## What is needed
Reproduce only the stretch of entries below that begins at the first line and ends at the line holding "#[local] Existing Instance demo_redis_laws.".

(Data to examine Opens)

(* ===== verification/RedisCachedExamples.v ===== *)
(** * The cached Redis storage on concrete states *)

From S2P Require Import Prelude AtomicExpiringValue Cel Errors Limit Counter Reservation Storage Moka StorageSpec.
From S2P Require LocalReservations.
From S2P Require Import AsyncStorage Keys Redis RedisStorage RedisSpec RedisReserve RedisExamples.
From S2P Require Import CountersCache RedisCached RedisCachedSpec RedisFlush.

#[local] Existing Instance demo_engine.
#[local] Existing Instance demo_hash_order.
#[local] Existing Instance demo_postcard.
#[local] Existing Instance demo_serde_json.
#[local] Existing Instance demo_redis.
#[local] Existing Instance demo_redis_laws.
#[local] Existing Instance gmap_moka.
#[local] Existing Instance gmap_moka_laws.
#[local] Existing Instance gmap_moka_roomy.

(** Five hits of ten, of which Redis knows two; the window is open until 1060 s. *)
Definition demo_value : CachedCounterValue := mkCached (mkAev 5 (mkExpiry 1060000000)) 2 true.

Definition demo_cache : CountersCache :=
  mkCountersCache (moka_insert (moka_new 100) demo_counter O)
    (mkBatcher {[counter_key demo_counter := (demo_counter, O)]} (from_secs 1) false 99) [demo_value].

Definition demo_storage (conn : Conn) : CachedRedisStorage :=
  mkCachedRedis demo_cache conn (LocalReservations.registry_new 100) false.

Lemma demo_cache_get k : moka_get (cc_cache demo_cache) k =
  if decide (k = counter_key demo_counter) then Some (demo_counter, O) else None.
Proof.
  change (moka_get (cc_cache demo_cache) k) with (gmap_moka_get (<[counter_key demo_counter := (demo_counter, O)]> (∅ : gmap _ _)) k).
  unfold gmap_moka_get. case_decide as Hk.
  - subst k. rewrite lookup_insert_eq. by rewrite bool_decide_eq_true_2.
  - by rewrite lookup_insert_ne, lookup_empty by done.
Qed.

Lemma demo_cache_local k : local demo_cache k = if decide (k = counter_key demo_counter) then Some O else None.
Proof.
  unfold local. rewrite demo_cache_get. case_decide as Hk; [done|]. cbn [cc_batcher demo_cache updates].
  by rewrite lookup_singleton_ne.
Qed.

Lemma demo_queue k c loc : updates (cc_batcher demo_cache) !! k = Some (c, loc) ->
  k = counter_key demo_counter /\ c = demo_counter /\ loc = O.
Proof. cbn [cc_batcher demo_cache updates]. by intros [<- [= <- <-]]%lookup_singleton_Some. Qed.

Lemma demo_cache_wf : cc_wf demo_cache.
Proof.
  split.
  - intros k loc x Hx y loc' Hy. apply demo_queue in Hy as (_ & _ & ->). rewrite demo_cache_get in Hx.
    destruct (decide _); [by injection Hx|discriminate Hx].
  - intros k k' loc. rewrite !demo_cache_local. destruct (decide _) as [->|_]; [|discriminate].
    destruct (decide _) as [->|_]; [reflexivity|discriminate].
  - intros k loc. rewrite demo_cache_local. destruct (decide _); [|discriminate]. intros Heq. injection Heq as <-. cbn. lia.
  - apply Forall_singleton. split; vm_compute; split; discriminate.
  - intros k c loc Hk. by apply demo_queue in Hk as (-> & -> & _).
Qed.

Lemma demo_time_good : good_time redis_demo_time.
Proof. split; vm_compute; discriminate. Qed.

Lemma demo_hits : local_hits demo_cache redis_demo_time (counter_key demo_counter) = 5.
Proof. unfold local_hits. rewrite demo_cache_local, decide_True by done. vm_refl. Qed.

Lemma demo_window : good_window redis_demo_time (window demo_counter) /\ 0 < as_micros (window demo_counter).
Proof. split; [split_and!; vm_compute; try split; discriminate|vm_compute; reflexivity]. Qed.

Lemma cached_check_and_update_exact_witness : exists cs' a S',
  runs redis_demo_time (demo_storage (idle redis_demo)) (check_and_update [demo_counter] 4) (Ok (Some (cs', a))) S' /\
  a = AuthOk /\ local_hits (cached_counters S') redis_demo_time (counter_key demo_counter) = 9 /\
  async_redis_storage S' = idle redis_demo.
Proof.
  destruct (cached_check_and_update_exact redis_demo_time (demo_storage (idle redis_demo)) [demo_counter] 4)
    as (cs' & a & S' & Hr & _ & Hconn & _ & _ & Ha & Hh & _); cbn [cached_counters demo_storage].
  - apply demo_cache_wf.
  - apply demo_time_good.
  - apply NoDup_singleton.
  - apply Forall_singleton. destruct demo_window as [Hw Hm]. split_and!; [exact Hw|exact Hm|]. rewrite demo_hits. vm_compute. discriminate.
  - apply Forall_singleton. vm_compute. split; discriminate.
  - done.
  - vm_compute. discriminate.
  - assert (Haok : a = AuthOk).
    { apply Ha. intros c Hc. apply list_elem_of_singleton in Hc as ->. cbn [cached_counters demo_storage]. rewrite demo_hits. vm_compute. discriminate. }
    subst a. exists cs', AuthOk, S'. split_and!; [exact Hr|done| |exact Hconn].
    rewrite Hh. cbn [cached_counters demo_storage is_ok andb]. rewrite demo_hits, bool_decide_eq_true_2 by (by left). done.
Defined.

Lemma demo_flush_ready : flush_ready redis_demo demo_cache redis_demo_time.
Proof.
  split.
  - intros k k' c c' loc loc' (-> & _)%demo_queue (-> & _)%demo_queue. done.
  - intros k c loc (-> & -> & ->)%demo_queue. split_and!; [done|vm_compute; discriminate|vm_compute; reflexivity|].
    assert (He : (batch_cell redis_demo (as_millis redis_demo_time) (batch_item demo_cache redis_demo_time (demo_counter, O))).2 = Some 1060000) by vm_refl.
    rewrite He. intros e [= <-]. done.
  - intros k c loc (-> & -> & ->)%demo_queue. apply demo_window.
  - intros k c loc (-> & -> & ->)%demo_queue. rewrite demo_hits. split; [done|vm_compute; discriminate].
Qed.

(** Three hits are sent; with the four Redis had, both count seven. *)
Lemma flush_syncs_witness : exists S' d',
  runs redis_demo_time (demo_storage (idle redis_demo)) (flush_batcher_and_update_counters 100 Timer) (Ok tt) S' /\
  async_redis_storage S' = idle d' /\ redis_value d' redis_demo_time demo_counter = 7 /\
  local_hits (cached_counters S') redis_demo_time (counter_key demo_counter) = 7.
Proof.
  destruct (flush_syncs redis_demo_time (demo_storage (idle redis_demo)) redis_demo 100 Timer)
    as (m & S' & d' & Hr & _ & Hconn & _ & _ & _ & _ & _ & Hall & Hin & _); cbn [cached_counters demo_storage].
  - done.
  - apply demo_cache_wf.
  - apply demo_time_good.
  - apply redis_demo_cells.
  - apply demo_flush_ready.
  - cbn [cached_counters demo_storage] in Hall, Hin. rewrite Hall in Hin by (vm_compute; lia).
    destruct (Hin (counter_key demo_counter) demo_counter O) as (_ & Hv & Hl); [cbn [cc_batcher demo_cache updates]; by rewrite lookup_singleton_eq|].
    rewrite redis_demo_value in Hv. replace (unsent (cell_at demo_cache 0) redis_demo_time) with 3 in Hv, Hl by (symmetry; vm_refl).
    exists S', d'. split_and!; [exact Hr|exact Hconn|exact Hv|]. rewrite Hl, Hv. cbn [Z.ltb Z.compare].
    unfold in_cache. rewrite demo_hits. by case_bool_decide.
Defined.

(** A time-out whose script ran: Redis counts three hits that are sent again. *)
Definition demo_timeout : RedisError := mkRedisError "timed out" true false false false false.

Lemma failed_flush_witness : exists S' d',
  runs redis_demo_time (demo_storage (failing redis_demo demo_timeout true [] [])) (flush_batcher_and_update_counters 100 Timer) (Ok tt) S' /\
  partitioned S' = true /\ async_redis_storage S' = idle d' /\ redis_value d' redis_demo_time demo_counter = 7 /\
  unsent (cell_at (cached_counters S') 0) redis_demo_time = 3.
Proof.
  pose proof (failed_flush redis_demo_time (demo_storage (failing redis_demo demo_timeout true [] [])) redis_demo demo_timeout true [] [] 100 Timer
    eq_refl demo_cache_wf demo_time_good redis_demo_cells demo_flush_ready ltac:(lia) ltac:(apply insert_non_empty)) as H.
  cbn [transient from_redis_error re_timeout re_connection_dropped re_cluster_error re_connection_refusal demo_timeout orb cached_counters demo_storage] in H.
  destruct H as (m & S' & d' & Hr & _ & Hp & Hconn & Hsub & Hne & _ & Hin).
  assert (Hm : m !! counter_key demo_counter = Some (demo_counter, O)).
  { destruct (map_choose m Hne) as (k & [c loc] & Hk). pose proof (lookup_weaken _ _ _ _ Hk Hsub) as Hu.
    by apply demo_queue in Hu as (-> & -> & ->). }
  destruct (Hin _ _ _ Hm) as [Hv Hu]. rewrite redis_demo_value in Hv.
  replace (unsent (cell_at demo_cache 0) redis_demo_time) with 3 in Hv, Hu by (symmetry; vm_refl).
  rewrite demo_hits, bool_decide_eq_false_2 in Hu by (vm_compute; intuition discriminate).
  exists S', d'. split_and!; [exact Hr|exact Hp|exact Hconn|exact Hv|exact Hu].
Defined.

(Data to examine Closes)

## Result
(* ===== verification/RedisCachedExamples.v ===== *)
(** * The cached Redis storage on concrete states *)

From S2P Require Import Prelude AtomicExpiringValue Cel Errors Limit Counter Reservation Storage Moka StorageSpec.
From S2P Require LocalReservations.
From S2P Require Import AsyncStorage Keys Redis RedisStorage RedisSpec RedisReserve RedisExamples.
From S2P Require Import CountersCache RedisCached RedisCachedSpec RedisFlush.

#[local] Existing Instance demo_engine.
#[local] Existing Instance demo_hash_order.
#[local] Existing Instance demo_postcard.
#[local] Existing Instance demo_serde_json.
#[local] Existing Instance demo_redis.
#[local] Existing Instance demo_redis_laws.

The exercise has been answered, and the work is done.